Nationally, it is widely reported that about one in four women students is raped or sexually assaulted.

In 1998, 481 four-year colleges and universities with campuses of more than 5,000 students reported a total of 1,240 forcible sex offenses and 159 non-forcible sex offenses, according to the National Center for Victims of Crime.

Students Active for Ending Rape is trying to create a national network of student activists. They have received inquiries about Columbia’s new policy from students in California and Iowa as well as elsewhere on the East Coast.

At Columbia, a private university with an enrollment of 21,800, reliable figures have been hard to come by because of problems with systematically collecting and keeping records.

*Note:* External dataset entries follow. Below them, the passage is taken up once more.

Lemma normalizeDueDate_spec currentDate m :
  normalizeDueDate currentDate m
  = <["due_date" := dueDateOf currentDate (field m "due_date")]> m.
Proof.
  unfold normalizeDueDate, dueDateOf, isPast.
  destruct (field m "due_date") as [| | | |s| |] eqn:E; try reflexivity.
  destruct s as [|c r]; [reflexivity|].
  change (truthy (VStr (c :: r))) with true. cbv iota.
  destruct (tvLt _ _); [reflexivity|].
  destruct (dateRegex (c :: r)); [|reflexivity].
  symmetry. now apply insert_field_id.
Qed.

Lemma timeRegex_nonempty s : timeRegex s = true -> s <> [].
Proof. now destruct s. Qed.

Lemma normalizeDueTime_spec m :
  normalizeDueTime m = <["due_time" := dueTimeOf (field m "due_time")]> m.
Proof.
  unfold normalizeDueTime, dueTimeOf.
  destruct (field m "due_time") as [| | | |s| |] eqn:E; try reflexivity.
  destruct s as [|c r]; [reflexivity|].
  change (truthy (VStr (c :: r))) with true. cbv iota.
  destruct (timeRegex (c :: r)); [|reflexivity].
  symmetry. now apply insert_field_id.
Qed.

Lemma isPriority_cases v :
  isPriority v = true ->
  v = VStr (js "high") \/ v = VStr (js "medium") \/ v = VStr (js "low").
Proof.
  destruct v as [| | | |s| |]; try discriminate. simpl.
  rewrite !orb_true_iff, !streq_true. intuition congruence.
Qed.

Lemma isPriority_truthy v : isPriority v = true -> truthy v = true.
Proof. intros Hp. destruct (isPriority_cases v Hp) as [->|[->| ->]]; reflexivity. Qed.

Lemma normalizePriority_spec m :
  normalizePriority m = <["priority" := priorityOf (field m "priority")]> m.
Proof.
  unfold normalizePriority, priorityOf.
  destruct (isPriority (field m "priority")) eqn:E.
  - rewrite (isPriority_truthy _ E). simpl. symmetry.
    apply insert_field_id; [reflexivity|]. intros E'. now rewrite E' in E.
  - now rewrite orb_true_r.
Qed.

(** The six fields of the result, read off the input. *)
Lemma postprocessResult_spec data currentDate :
  postprocessResult data currentDate
  = <["category" := textOf (field data "category")]>
      (<["priority" := priorityOf (field data "priority")]>
        (<["due_time" := dueTimeOf (field data "due_time")]>
          (<["due_date" := dueDateOf currentDate (field data "due_date")]>
            (<["description" := textOf (field data "description")]>
              (<["title" := VStr (titleOf (field data "title"))]> data))))).
Proof.
  unfold postprocessResult.
  rewrite normalizeText_spec, normalizePriority_spec, normalizeDueTime_spec,
    normalizeDueDate_spec, normalizeText_spec, normalizeTitle_spec.
  now rewrite !field_insert_ne by discriminate.
Qed.
(** X23: removing the observer of a load in flight cancels the load.
    When the only consumer of a resolved asset is loading with a request
    that no other consumer shares, and [removeAssetLoadObserver] is called
    with its observer on the main thread while updates are not paused and
    nothing is scheduled, the call drains at once: the consumer is taken
    out of the asset, the request loses its last consumer, is scheduled for
    cancelation and queued for the next flush, which will call [cancel] on
    it, and a flush is scheduled.  The asset itself stays registered,
    without consumers; no observer is called; and a completion of the
    canceled request that still comes in afterwards is ignored. *)
Theorem removeAssetLoadObserver_cancels_load_in_flight (fuel : nat) (env : Env) (am : t)
  (key : AssetKey.t) (m : ManagedAsset.t) (c : AssetConsumer.t) (o : ObserverRef)
  (h : HandlerRef) (r : AssetLoaderRequestHandler.t) :
  getManagedAsset am key = Some m →
  ManagedAsset.getState m = AssetStateReady
  ∨ ManagedAsset.getState m = AssetStateFailedRetryable
  ∨ ManagedAsset.getState m = AssetStateFailedPermanently →
  ManagedAsset.consumers m = [c] →
  AssetConsumer.getObserver c = Some o →
  AssetConsumer.getState c = AssetConsumerStateLoading →
  AssetConsumer.getAssetLoaderCompletion c = Some h →
  requestHandlers am !! h = Some r →
  AssetLoaderRequestHandler.consumersCount r = 1 →
  AssetLoaderRequestHandler.scheduledForCancelation r = false →
  currentTransaction am = None →
  pauseUpdatesCount am = 0 →
  scheduledUpdates am = [] →
  currentThreadIsMainThread env = true →
  (1 ≤ fuel)%nat →
  ∃ am',
    removeAssetLoadObserver fuel env am key (Some o) = Done am'
    ∧ assets am' = <[key := ManagedAsset.setConsumers m []]> (assets am)
    ∧ requestHandlers am'
      = <[h := AssetLoaderRequestHandler.setScheduledForCancelation
                 (AssetLoaderRequestHandler.decrementConsumersCount r)]>
          (requestHandlers am)
    ∧ consumersCountOf (requestHandlers am') h = 0
    ∧ pendingLoadRequests am' = pendingLoadRequests am ++ [h]
    ∧ flushedRequest (requestHandlers am') h = EvRequestCancel h
    ∧ pendingLoadRequestsScheduled am' = true
    ∧ scheduledUpdates am' = []
    ∧ currentTransaction am' = None
    ∧ observerCalls am' = observerCalls am
    ∧ ∀ fuel' result, onLoad fuel' env am' h result = Done am'.
Proof.
  intros Hm Hs Hcs Ho Hcstate Hcompl Hr Hcount Hcancel Htx Hp Hsu Hmain Hfuel.
  assert (Hlt : (h < length (requestHandlers am))%nat).
  { apply lookup_lt_is_Some. by eexists. }
  exists (stateOf (removeAssetLoadObserver fuel env am key (Some o))).
  unfold removeAssetLoadObserver. rewrite Hm, Hcs. cbn [clearFirstObserver].
  rewrite (bool_decide_eq_true_2 (AssetConsumer.getObserver c = Some o)) by done.
  match goal with |- context [scheduleAssetUpdate fuel env ?x key] => set (a0 := x) end.
  unfold scheduleAssetUpdate.
  assert (Ha0 : currentTransaction a0 = None ∧ pauseUpdatesCount a0 = 0
                ∧ scheduledUpdates a0 = []).
  { by unfold a0. }
  destruct Ha0 as (-> & -> & ->). rewrite Hmain. simpl bool_decide. cbn [andb app].
  unfold performUpdates. rewrite Hmain. simpl SC_ASSERT. cbn [mbind Outcome_bind]. cbv zeta.
  cbn [scheduledUpdates set_scheduledUpdates foldl]. rewrite enqueueUpdate_nil.
  destruct fuel as [|fuel]; [lia|].
  cbn [drainUpdates].
  cbn [currentTransaction set_scheduledUpdates set_currentTransaction
       AssetsManagerTransaction.dequeueUpdate].
  match goal with |- context [updateAsset env ?x key] => set (a1 := x) end.
  destruct (updateAsset_removes_cleared_consumer env a1 key
              (ManagedAsset.setConsumers m [AssetConsumer.setObserver c None])
              (AssetConsumer.setObserver c None) h r [])
    as (a2 & Hup & Ha2 & Hh2 & Hpend2 & Hsched2 & Htx2 & Hctl2 & Hobs2); try done.
  { unfold a1, a0. simpl. apply lookup_insert_eq. }
  rewrite Hup. cbn [mbind Outcome_bind].
  assert (Hdrain : drainUpdates fuel env a2 = Done a2).
  { destruct fuel; simpl; by rewrite Htx2. }
  rewrite Hdrain. cbn [mbind Outcome_bind].
  assert (Hfields :
            assets a2 = <[key := ManagedAsset.setConsumers m []]> (assets am)
            ∧ requestHandlers a2
              = <[h := AssetLoaderRequestHandler.setScheduledForCancelation
                         (AssetLoaderRequestHandler.decrementConsumersCount r)]>
                  (requestHandlers am)
            ∧ pendingLoadRequests a2 = pendingLoadRequests am ++ [h]
            ∧ scheduledUpdates a2 = []
            ∧ observerCalls a2 = observerCalls am).
  { split_and!.
    - rewrite Ha2. unfold a1, a0. simpl. by rewrite insert_insert_eq.
    - by rewrite Hh2.
    - by rewrite Hpend2.
    - unfold control in Hctl2. injection Hctl2 as _ Hs2 _ _ _. by rewrite Hs2.
    - by rewrite Hobs2. }
  destruct Hfields as (Hfa & Hfh & Hfp & Hfu & Hfo).
  assert (Hlook : requestHandlers a2 !! h
                  = Some (AssetLoaderRequestHandler.setScheduledForCancelation
                            (AssetLoaderRequestHandler.decrementConsumersCount r))).
  { rewrite Hfh. by apply list_lookup_insert_eq. }
  assert (Hend : ∀ a3 : t,
            assets a3 = assets a2 → requestHandlers a3 = requestHandlers a2 →
            pendingLoadRequests a3 = pendingLoadRequests a2 →
            pendingLoadRequestsScheduled a3 = true →
            scheduledUpdates a3 = [] → currentTransaction a3 = None →
            observerCalls a3 = observerCalls a2 →
            assets a3 = <[key := ManagedAsset.setConsumers m []]> (assets am)
            ∧ requestHandlers a3
              = <[h := AssetLoaderRequestHandler.setScheduledForCancelation
                         (AssetLoaderRequestHandler.decrementConsumersCount r)]>
                  (requestHandlers am)
            ∧ consumersCountOf (requestHandlers a3) h = 0
            ∧ pendingLoadRequests a3 = pendingLoadRequests am ++ [h]
            ∧ flushedRequest (requestHandlers a3) h = EvRequestCancel h
            ∧ pendingLoadRequestsScheduled a3 = true
            ∧ scheduledUpdates a3 = []
            ∧ currentTransaction a3 = None
            ∧ observerCalls a3 = observerCalls am
            ∧ ∀ fuel' result, onLoad fuel' env a3 h result = Done a3).
  { intros a3 E1 E2 E3 E4 E5 E6 E7. split_and!; try congruence.
    - unfold consumersCountOf. unfold HandlerRef in *. rewrite E2, Hlook. simpl. lia.
    - unfold flushedRequest. unfold HandlerRef in *. by rewrite E2, Hlook.
    - intros fuel' result. unfold onLoad. unfold HandlerRef in *. rewrite E2, Hlook.
      cbv zeta. by destruct (getManagedAsset a3 _). }
  destruct (listener (set_currentTransaction a2 None)) eqn:Hlist;
    (split; [reflexivity|]); apply Hend; simpl;
    rewrite ?observerCalls_emit; simpl; rewrite ?app_nil_r; done.
Qed.

Lemma removeAssetLoadObserver_cancels_load_in_flight_witness :
  ∃ am',
    removeAssetLoadObserver 1 (exampleEnv true) waitingState exampleKey (Some 1%nat)
    = Done am'
    ∧ assets am' = <[exampleKey := ManagedAsset.setConsumers waitingAsset []]>
                     (assets waitingState)
    ∧ requestHandlers am'
      = <[0%nat := AssetLoaderRequestHandler.setScheduledForCancelation
                     (AssetLoaderRequestHandler.decrementConsumersCount sharedRequest)]>
          (requestHandlers waitingState)
    ∧ consumersCountOf (requestHandlers am') 0%nat = 0
    ∧ pendingLoadRequests am' = pendingLoadRequests waitingState ++ [0%nat]
    ∧ flushedRequest (requestHandlers am') 0%nat = EvRequestCancel 0%nat
    ∧ pendingLoadRequestsScheduled am' = true
    ∧ scheduledUpdates am' = []
    ∧ currentTransaction am' = None
    ∧ observerCalls am' = observerCalls waitingState
    ∧ ∀ fuel' result, onLoad fuel' (exampleEnv true) am' 0%nat result = Done am'.
Proof.
  apply (removeAssetLoadObserver_cancels_load_in_flight 1 (exampleEnv true) waitingState
           exampleKey waitingAsset holder 1%nat 0%nat sharedRequest).
  - reflexivity.
  - left. reflexivity.
  - reflexivity.
  - reflexivity.
  - reflexivity.
  - reflexivity.
  - reflexivity.
  - reflexivity.
  - reflexivity.
  - reflexivity.
  - reflexivity.
  - reflexivity.
  - reflexivity.
  - apply le_n.
Defined.
(** X12. From a pasted URL the handler takes the sheet id: when the text in
    front of [docs.google.com/spreadsheets/d/] has no [/d/], and the id is a
    non-empty run of letters, digits, hyphens and underscores that ends the
    URL or is followed by another character, [sheetIdOf] is that id. *)
Theorem sheetIdOf_url (pre id rest : jsstring) (key : option jsstring) :
  ¬ occursIn (Str.u "/d/") pre →
  id ≠ [] → Forall (fun c => Sheet.idChar c = true) id →
  (rest = [] ∨ ∃ c t, rest = c :: t ∧ Sheet.idChar c = false) →
  Sheet.sheetIdOf
    (Sheet.mkEnv (Some (pre ++ Str.u "docs.google.com/spreadsheets/d/"
                        ++ id ++ rest)) key)
  = id.
Proof.
  intros Hpre Hne Hall Hrest. unfold Sheet.sheetIdOf.
  cbn [Sheet.VITE_GOOGLE_SHEET_ID default].
  rewrite (proj2 (includes_spec _ _)) by (by exists pre, (id ++ rest)).
  fold sheetUrlMark. unfold Datatypes.id.
  rewrite reSheetId_before_mark, reSheetId_at_mark by done.
  rewrite exec_unfold, reSheetId_here by done. done.
Qed.

Lemma sheetIdOf_url_witness :
  Sheet.sheetIdOf
    (Sheet.mkEnv
       (Some (Str.u "https://" ++ Str.u "docs.google.com/spreadsheets/d/"
              ++ Str.u "1AbC-dEf_42" ++ Str.u "/edit#gid=0")) None)
  = Str.u "1AbC-dEf_42".
Proof.
  apply (sheetIdOf_url (Str.u "https://") (Str.u "1AbC-dEf_42")
           (Str.u "/edit#gid=0") None).
  - apply includes_false. reflexivity.
  - discriminate.
  - repeat constructor.
  - right. by exists 47%N, (Str.u "edit#gid=0").
Defined.


(** X14. With a configuration, every run of the handler ends with the sync
    flag reset, whatever the response, and reports a failure by its own
    message: the timeout alert after an abort, the message of the rejection
    after a transport error, the message of the error body (or the status
    line, when the body has none) after a response that is not ok, and the
    message of the parser after a malformed body. *)
Theorem sync_reports (env : Sheet.Env) (fetch : jsstring → Sheet.Fetched)
    (st : State) :
  configured env →
  let st' := (Sheet.fetchFromGoogleSheets env fetch st).2 in
  isSyncing st' = false
  ∧ rawText st' = rawText st
  ∧ isUpdateModalOpen st' = isUpdateModalOpen st
  ∧ match fetch (requestOf env) with
    | Sheet.Aborted => alerts st' = alerts st ++ [AlertTimedOut]
    | Sheet.Rejected message =>
        alerts st' = alerts st ++ [AlertSyncFailed message]
    | Sheet.Response false status body =>
        alerts st'
        = alerts st ++ [AlertSyncFailed (httpErrorMessage status body)]
    | Sheet.Response true _ (Sheet.Malformed message) =>
        alerts st' = alerts st ++ [AlertSyncFailed message]
    | Sheet.Response true _ (Sheet.Json _ _) => True
    end.
Proof. apply sync_configured. Qed.
(** C2 (amended): in every state of the manager, [getServer] answers null
    for an editor without a path and for a path that no project root
    prefixes; otherwise the editor is resolved to the first root, in the
    order of registration, that is a prefix of its path (which need not be
    the longest one), and when that root has an active instance, the first
    such instance is returned at once and nothing changes. *)
Theorem getServer_resolves_first_root
    startForEditor watched dirs onDidChangeFiles faults events
    textEditor shouldStart :
  let st :=
    run events
      (new_ServerManager startForEditor watched
         (new_World dirs onDidChangeFiles faults)) in
  let roots := _normalizedProjectPaths (mgr st) in
  match getPath textEditor with
  | None => getServer textEditor shouldStart st = (Return (resolved None), st)
  | Some filePath =>
      (Forall (fun d => js.startsWith filePath d = false) roots ->
       getServer textEditor shouldStart st = (Return (resolved None), st)) ∧
      (forall d,
          first_match roots filePath d ->
          determineProjectPath (mgr st) textEditor = Some d ∧
          forall s others,
            serving d st = s :: others ->
            getServer textEditor shouldStart st = (Return (resolved (Some s)), st))
  end.
Proof.
  intros st roots.
  assert (Hr : Forall terminated roots).
  { apply run_roots, new_ServerManager_roots. }
  pose proof (getServer_cases textEditor shouldStart st) as H.
  unfold determineProjectPath in *. fold roots in H |- *.
  destruct (getPath textEditor) as [filePath|]; [|exact H].
  split.
  - intros Hnone. now rewrite (find_no_match _ _ Hnone) in H.
  - intros d Hd. pose proof (find_first_match _ _ _ Hd) as Hf.
    rewrite Hf in H |- *.
    assert (Hne : String.eqb d "" = false).
    { apply terminated_nonempty. rewrite Forall_forall in Hr. apply Hr.
      apply find_some in Hf as [Hin _]. now apply list_elem_of_In. }
    rewrite Hne in H |- *. split; [reflexivity|].
    intros s others Hs. now rewrite (find_serving_head _ _ _ _ Hs) in H.
Qed.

The non-controversial elements of the new policy call for more accurate collection and reporting of campus crime statistics and more prevention and education around sexual misconduct and assault. In 1999, Columbia reported five forcible sexual offenses, two of them on campus and three in off-campus buildings; in the past it had reported zero to two rapes every year.

“Universities must have a response procedure in place for sexual assault,” SAFER’s Richardson said. “You can’t wait three years for a (criminal) case to draw out. Students go to class together. Students live next door to each other.”

Mashadi Matabane is a New York-based writer.